Job title

Senior Research Worker, Biochemical Profiling of Microalgae

Who do you work for?

I work for James Cook University, in partnership with MBD Energy Ltd, an Australian company focusing on developing sustainable, earth science-based solutions to industrial waste challenges through water bioremediation and CO2 capture and recycling. These organizations have formed a strong partnership alongside the Advanced Manufacturing Cooperative Research Centre (an Australian Government Initiative).

What does your job involve?

My work lies within the biochemical profiling area of the microalgal carbon capture research and development program. My colleagues and I work to establish the biochemical profiles (including fats, carbohydrates, protein, etc.) of various microalgae strains in order to evaluate their suitability for end products, such as biofuels or nutraceuticals. 

Why did you choose to work in the renewable energy industry?

The environment has always fascinated me, so my desire to preserve it for future generations comes naturally. When I saw Dr. John Leffler, of the College of Charleston (South Carolina, USA), speaking about an exciting novel, sustainable method for shrimp aquaculture, I was fascinated and inspired to work with him to complete a Masters by research. My Masters work investigated the role of microalgae and other microbes in recycling problematic, excess nutrients in shrimp aquaculture systems. Afterwards, I moved to Australia and witnessed another captivating talk at James Cook University by Dr. Kirsten Heimann about the remarkable prospects that lie in utilizing microalgae for biofuels. I was hooked, and here I am! 

What is the most rewarding part of your current job?

What I find most rewarding is knowing that I am part of a team that works together to surmount some of humanity’s biggest challenges, including waste management, sustainable energy development, and carbon capture. I feel that I have made a good career decision by entering a field that is not only growing rapidly but is also well supported by governments and the public. On a day-to-day basis I get excited about carrying out analyses in the lab then examining the results to draw meaningful conclusions that push our work forward.

What has been one of your recent achievements?

I recently collaborated with two of my colleagues to present some of our results at the Asia-Pacific Conference on Algal Biotechnology (APCAB 2012) in Adelaide, South Australia. Our work was well received and it felt great to share our hard-earned results with researchers from around the world. I was also fascinated to learn about new techniques being pioneered by other researchers in my field.

What is the most challenging part of your current job?

The most challenging part of my job is balancing the demands of multiple, simultaneous projects, while still making progress in each of them. It takes a great deal of organization to keep track of everything.  

What do you hope to do in the future?

In the future, I hope to continue working in the field of sustainable energy or aquaculture. I would love to be a principle investigator or professor so that I could lead a lab group, construct experiments, and have the opportunity to inspire and recruit intelligent students and scientists into this field.

What are some of the other benefits of your job?

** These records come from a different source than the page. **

(** Decoding any octets gives scalar values. *)
Lemma utf8_chars l : bytes_ok l → chars (decode_utf8_replace l).
Proof.
  remember (length l) as n eqn:En. assert (length l ≤ n)%nat as Hn by lia. clear En. revert l Hn.
  assert (scalar 0xFFFD) as Hrep by (unfold scalar; lia).
  induction n as [|n IH]; intros l Hn Hl; (destruct l as [|b0 l1]; [constructor|]); [cbn in Hn; lia|].
  cbn in Hn. apply Forall_cons in Hl as [H0 Hl1]. cbn [decode_utf8_replace].
  assert (∀ c t, scalar c → (length t ≤ n)%nat → bytes_ok t → chars (c :: decode_utf8_replace t)) as Hc
    by (intros; constructor; auto).
  change (Forall is_byte l1) in Hl1. unfold utf8_second, utf8_cont, in_range, is_byte in *.
  repeat (first [ progress cbn [length] in *
    | lazymatch goal with
      | |- chars (if ?b then _ else _) => destruct b eqn:?
      | |- chars (match ?l with [] => _ | _ :: _ => _ end) =>
          let b := fresh "b" in let l' := fresh "l" in let H := fresh "Hb" in let Hl := fresh "Hl" in
          destruct l as [|b l']; [constructor; [exact Hrep|constructor]|];
          match goal with Hx : Forall _ (b :: l') |- _ => pose proof Hx as [H Hl]%Forall_cons end
      end ]).
  all: apply Hc; [|cbn in *; lia|by auto]; try exact Hrep; unfold scalar, is_byte in *.
  all: repeat match goal with
    | E : (if ?b then _ else _) _ = true |- _ => destruct b eqn:?
    end; lia.
Qed.

#[export] Hint Resolve u_chars latin1_chars str_int_chars fmt_hex_chars fmt_dec_chars hex_chars utf8_chars chars_app
  chars_join chars_take : chars.
#[export] Hint Extern 1 (Forall _ []) => constructor : chars.
#[export] Hint Extern 1 (Forall _ (_ :: _)) => constructor : chars.

(** The parts of a text. *)
Ltac split_chars := repeat lazymatch goal with |- chars (_ ++ _) => apply chars_app end; auto with chars.

(** ** Digests *)

Lemma le_bytes_ok n v : bytes_ok (le_bytes n v).
Proof. unfold le_bytes. apply Forall_rev, be_bytes_ok. Qed.

Lemma md5_ok msg : bytes_ok (md5 msg).
Proof.
  unfold md5. destruct (foldl _ _ _) as [[[a b] c] d]. rewrite !bytes_ok_app. auto using le_bytes_ok.
Qed.

Lemma sha256_ok msg : bytes_ok (sha256 msg).
Proof.
  unfold sha256. generalize (foldl sha256_block sha256_init
    (groups (length (msg ++ md_pad (zlen msg) (be_bytes 8 (8 * zlen msg)))) 64
       (msg ++ md_pad (zlen msg) (be_bytes 8 (8 * zlen msg))))).
  intros l. induction l as [|a l IH]; [constructor|]. rewrite fmap_cons. cbn [concat].
  apply bytes_ok_app. split; [apply be_bytes_ok|done].
Qed.

Lemma md5_chars t : chars (_md5 t).
Proof. apply hex_chars, md5_ok. Qed.

Lemma sha_chars t : chars (_truncated_sha256 t).
Proof. apply chars_take, hex_chars, sha256_ok. Qed.

#[export] Hint Resolve md5_chars sha_chars : chars.

(** ** Objects *)

Definition members_text (d : list (text * json)) : Prop := Forall (λ kv, chars kv.1 ∧ json_text kv.2) d.

Lemma member_text k v d :
  chars k → json_text v → members_text d → members_text ((k, v) :: d).
Proof. intros. by constructor. Qed.

Lemma members_nil : members_text [].
Proof. constructor. Qed.

Lemma members_app d e : members_text d → members_text e → members_text (d ++ e).
Proof. intros. by apply Forall_app. Qed.

Lemma members_set k v d : chars k → json_text v → members_text d → members_text (dict_set k v d).
Proof.
  intros Hk Hv. induction 1 as [|[k' v'] d Hkv Hd IH]; cbn [dict_set]; [by apply member_text, members_nil|].
  case_decide; by constructor.
Qed.

Lemma members_merge d e : members_text d → members_text e → members_text (merge d e).
Proof.
  intros Hd He. unfold merge. revert d Hd. induction He as [|[k v] e [Hk Hv] He IH]; intros d Hd; [done|].
  cbn [foldl]. apply IH. by apply members_set.
Qed.

Lemma members_pop k d : members_text d → members_text (dict_pop k d).
Proof. intros Hd. apply Forall_forall. intros kv [_ Hkv]%list_elem_of_filter. by apply (proj1 (Forall_forall _ _) Hd). Qed.

Lemma opt_str_text o : (∀ s, o = Some s → chars s) → json_text (json_opt_str o).
Proof. intros Ho. destruct o as [s|]; constructor. by apply Ho. Qed.

Lemma opt_int_text o : json_text (json_opt_int o).
Proof. destruct o; constructor. Qed.

Lemma map_text {A} (f : A → json) l : Forall (λ a, json_text (f a)) l → json_text (JList (f <$> l)).
Proof. intros Hl. constructor. by apply Forall_fmap. Qed.

Lemma maps_text {A} (f : A → json) l : (∀ a, json_text (f a)) → json_text (JList (f <$> l)).
Proof. intros Hf. apply map_text. by apply Forall_true. Qed.

#[export] Hint Resolve member_text members_nil members_app members_set members_merge members_pop opt_int_text
  maps_text : chars.
Lemma dict_text d : members_text d → json_text (JDict d).
Proof. apply text_dict. Qed.

#[export] Hint Resolve text_null text_bool text_int text_str dict_text : chars.

Lemma describe_text v e : members_text (describe v e).
Proof.
  unfold describe. apply members_app; [|destruct (is_grease v); auto with chars].
  repeat apply member_text; auto with chars. destruct e as [e|]; [|constructor]. apply opt_str_text.
  unfold enum_name. destruct (List.find _ e); [|done]. intros s [= <-]. auto with chars.
Qed.

Lemma described_text e v : json_text (described e v).
Proof. apply dict_text, describe_text. Qed.

#[export] Hint Resolve describe_text described_text : chars.

(** ** Extensions *)

Lemma render_text x : ext_value_ok x → json_text (render_ext_value x).
Proof.
  destruct x; cbn [render_ext_value ext_value_ok]; intros Hok; try (by auto 10 with chars).
  - apply dict_text, member_text; auto with chars. apply map_text. destruct Hok as [Hl _].
    eapply Forall_impl; [exact Hl|]. intros [t h] [_ [Hh _]]. cbn in *. unfold render_name.
    auto 10 with chars.
  - apply dict_text, member_text; auto with chars. apply map_text. destruct Hok as [Hl _].
    eapply Forall_impl; [exact Hl|]. intros h [Hh _]. constructor. by apply bytes_chars.
  - apply dict_text, member_text; auto with chars. apply map_text. destruct Hok as [Hl _].
    eapply Forall_impl; [exact Hl|]. intros [t h] [_ [Hh _]]. cbn in *. unfold render_share.
    auto 10 with chars.
Qed.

My job has given me the opportunity to gain a versatile skill set, spanning biology to nutrition, chemistry, and analytics. This versatility is particularly important in the current economic climate where jobs are scarce. I also feel that I am well paid and I receive help in the lab from a research assistant who I supervise.

What training did you have for this job?

Upper secondary school

In high school I took advanced placement courses in biology. These advanced courses allowed me to progress much more rapidly through my University biology requirements. 

After secondary school

After high school, I attended Eckerd College, where I majored in marine science with a focus on marine biology. I also completed an internship at the Dauphin Island Sea Lab during university, which allowed me to work alongside many graduate students and provided me with valuable laboratory experience. This experience fuelled my own desire to go to graduate school (College of Charleston) after college, where I gained my Masters degree studying the role of micro algae in sustainable shrimp aquaculture.

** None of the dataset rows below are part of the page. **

(* ===== verification/Tls.v ===== *)
(** * The TLS implementation (ssl)

    [SSLObject] is the interface of [ssl.SSLObject] with its two memory BIOs: any call
    may fail in any way.  [Decrypting] states what reading relies on and [Resting]
    what ending does, [logged_tls] keeps a log of what an implementation is given, and
    [clear] is a concrete one. *)

From S2P Require Import Prelude PyText.

(** [ssl.SSLObject] and its memory BIOs: [bio_write] fills the incoming one,
    [bio_read] empties the outgoing one. *)
Class SSLObject (L : Type) := {
  bio_write : bytes → M L unit;
  bio_read : M L bytes;
  bio_pending : L → Z;
  do_handshake : M L unit;
  ssl_read : Z → M L bytes;
  ssl_write : bytes → M L unit;
  ssl_unwrap : M L unit;
  ssl_version : L → option text;
  selected_alpn_protocol : L → option text;
}.

(** ** OpenSSL with a log

    What it is given: the octets of the peer, the plaintext to send, the order to shut
    down. *)
Inductive tls_call :=
  | TFeed (data : bytes)
  | TWrite (data : bytes)
  | TUnwrap.

Record logged_tls (L : Type) := mkTls {
  tls_world : L;
  tls_calls : list tls_call;
}.
Arguments mkTls {_} _ _.
Arguments tls_world {_} _.
Arguments tls_calls {_} _.

Definition log_tls {L A} (m : M L A) (cs : list tls_call) : M (logged_tls L) A := λ t,
  let '(r, o) := m (tls_world t) in (r, mkTls o (tls_calls t ++ cs)).

#[export] Instance logged_ssl {L} `{SSLObject L} : SSLObject (logged_tls L) := {|
  bio_write d := log_tls (bio_write d) [TFeed d];
  bio_read := log_tls bio_read [];
  bio_pending t := bio_pending (tls_world t);
  do_handshake := log_tls do_handshake [];
  ssl_read n := log_tls (ssl_read n) [];
  ssl_write d := log_tls (ssl_write d) [TWrite d];
  ssl_unwrap := log_tls ssl_unwrap [TUnwrap];
  ssl_version t := ssl_version (tls_world t);
  selected_alpn_protocol t := selected_alpn_protocol (tls_world t);
|}.

Lemma log_tls_calls {L A} (m : M L A) cs (t : logged_tls L) :
  tls_calls (log_tls m cs t).2 = tls_calls t ++ cs.
Proof. unfold log_tls. by destruct (m (tls_world t)). Qed.

Lemma wp_log {L A} (m : M L A) cs (t : logged_tls L) (Q : A → logged_tls L → Prop) E :
  (∀ a t', tls_calls t' = tls_calls t ++ cs → Q a t') →
  (∀ e t', tls_calls t' = tls_calls t ++ cs → E e t') → wp (log_tls m cs) Q E t.
Proof.
  intros HQ HE. pose proof (log_tls_calls m cs t) as Hc. unfold wp.
  destruct (log_tls m cs t) as [[a|e] t']; auto.
Qed.

(** ** Laws of decryption

    [plaintext o wire]: what an object has yet to deliver if the octets [wire] arrive
    after those it holds.  It is taken off in order, and neither waiting nor moving
    octets into the BIO nor what is sent changes it. *)
Class Decrypting (L : Type) `{SSLObject L} := {
  plaintext : L → bytes → bytes;
  ssl_read_plaintext n o b o' wire :
    ssl_read n o = (Ok b, o') → plaintext o wire = b ++ plaintext o' wire;
  ssl_wait_plaintext n o e o' wire :
    ssl_read n o = (Err e, o') → e = SSLWantReadError ∨ e = SSLWantWriteError →
    plaintext o' wire = plaintext o wire;
  bio_write_plaintext d o o' wire :
    bio_write d o = (Ok tt, o') → plaintext o (d ++ wire) = plaintext o' wire;
  bio_read_plaintext o wire : plaintext (bio_read o).2 wire = plaintext o wire;
  ssl_write_plaintext d o wire : plaintext (ssl_write d o).2 wire = plaintext o wire;
}.

#[export] Instance logged_decrypting {L} `{Decrypting L} : Decrypting (logged_tls L).
Proof.
  refine {| plaintext t wire := plaintext (tls_world t) wire |}.
  - intros n t b t' wire. cbn. unfold log_tls. destruct (ssl_read n (tls_world t)) as [r o] eqn:E.
    intros [= -> <-]. by apply (ssl_read_plaintext n).
  - intros n t e t' wire. cbn. unfold log_tls. destruct (ssl_read n (tls_world t)) as [r o] eqn:E.
    intros [= -> <-]. by apply (ssl_wait_plaintext n).
  - intros d t t' wire. cbn. unfold log_tls. destruct (bio_write d (tls_world t)) as [r o] eqn:E.
    intros [= -> <-]. by apply bio_write_plaintext.
  - intros t wire. cbn. unfold log_tls. pose proof (bio_read_plaintext (tls_world t) wire).
    by destruct (bio_read (tls_world t)).
  - intros d t wire. cbn. unfold log_tls. pose proof (ssl_write_plaintext d (tls_world t) wire).
    by destruct (ssl_write d (tls_world t)).
Defined.

(** ** Laws of an implementation that comes to rest

    [work o] bounds what an object can still do with the octets it holds: the octets of
    plaintext that it may deliver and the times that its handshake may ask to write.
    Only octets of the peer add to it, no more than there are of them; and reading
    the outgoing BIO empties it. *)
Class Resting (L : Type) `{SSLObject L} := {
  work : L → nat;
  bio_write_work d o :
    wp (bio_write d) (λ _ o', (work o' ≤ length d + work o)%nat)
      (λ e o', e ≠ OutOfFuel ∧ (work o' ≤ length d + work o)%nat) o;
  bio_read_work o :
    wp bio_read (λ _ o', bio_pending o' = 0 ∧ (work o' ≤ work o)%nat)
      (λ e o', e ≠ OutOfFuel ∧ (work o' ≤ work o)%nat) o;
  do_handshake_work o :
    wp do_handshake (λ _ o', (work o' ≤ work o)%nat)
      (λ e o', e ≠ OutOfFuel ∧ (work o' ≤ work o)%nat ∧
         (e = SSLWantWriteError → (work o' < work o)%nat)) o;
  ssl_read_work n o :
    wp (ssl_read n) (λ b o', bytes_ok b ∧ (length b + work o' ≤ work o)%nat)
      (λ e o', e ≠ OutOfFuel ∧ (work o' ≤ work o)%nat) o;
  ssl_write_work d k : finite_in (λ o, (work o ≤ k)%nat) (ssl_write d);
  ssl_unwrap_work k : finite_in (λ o, (work o ≤ k)%nat) ssl_unwrap;
}.

(** ** A concrete implementation

    The handshake takes what was fed, and from then on octets go through as they are.
    A [bytes] holds nothing else: integers are delivered modulo 256. *)
Record clear := mkClear {
  clear_in : bytes;
  clear_out : bytes;
  clear_alpn : option text;
}.

Definition as_octets (d : bytes) : bytes := (λ b, b mod 256) <$> d.

Lemma as_octets_ok d : bytes_ok (as_octets d).
Proof. apply Forall_fmap, Forall_true. intros b. by apply Z.mod_pos_bound. Qed.

#[export] Instance clear_ssl : SSLObject clear := {|
  bio_write d o := (Ok tt, mkClear (clear_in o ++ d) (clear_out o) (clear_alpn o));
  bio_read o := (Ok (clear_out o), mkClear (clear_in o) [] (clear_alpn o));
  bio_pending o := zlen (clear_out o);
  do_handshake o :=
    match clear_in o with
    | [] => (Err SSLWantReadError, o)
    | _ => (Ok tt, mkClear [] (clear_out o) (clear_alpn o))
    end;
  ssl_read n o :=
    match clear_in o with
    | [] => (Err SSLWantReadError, o)
    | d => (Ok (as_octets (take (Z.to_nat n) d)), mkClear (drop (Z.to_nat n) d) (clear_out o) (clear_alpn o))
    end;
  ssl_write d o := (Ok tt, mkClear (clear_in o) (clear_out o ++ d) (clear_alpn o));
  ssl_unwrap := raise SSLWantReadError;
  ssl_version _ := Some (u "TLSv1.3");
  selected_alpn_protocol := clear_alpn;
|}.

#[export] Instance clear_decrypting : Decrypting clear.
Proof.
  refine {| plaintext o wire := as_octets (clear_in o ++ wire) |}; try done.
  - intros n [i out alpn] b o' wire. cbn. destruct i as [|x i]; [done|].
    intros [= <- <-]. cbn. unfold as_octets. by rewrite <-fmap_app, app_assoc, take_drop.
  - intros n [i out alpn] e o' wire. cbn. by destruct i; intros [= <- <-].
  - intros d [i out alpn] o' wire. cbn. intros [= <-]. cbn. by rewrite app_assoc.
Defined.

#[export] Instance clear_resting : Resting clear.
Proof.
  refine {| work o := length (clear_in o) |}.
  - intros d [i out alpn]. unfold wp. cbn -[length app]. rewrite length_app. lia.
  - by intros [i out alpn].
  - intros [[|x i] out alpn]; unfold wp; cbn; [done|lia].
  - intros n [[|x i] out alpn]; unfold wp; cbn -[take drop]; [done|]. split; [apply as_octets_ok|].
    unfold as_octets. rewrite length_fmap, length_take, length_drop. cbn. lia.
  - by intros d k [i out alpn].
  - by intros k [i out alpn].
Defined.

What is your advice to school students interested in a similar career?

Take advanced classes in biology and chemistry (including organic chemistry), and ‘get your hands dirty’ doing some volunteering or an internship in a laboratory. Go to public talks about sustainable energy development in your community or at a university nearby and ask questions afterwards. Going to graduate school was one of the most rewarding experiences of my life, so I would recommend students to get a graduate degree if you can. The experience I gained during that time was what helped ‘jump-start’ my career in this exciting and highly relevant field.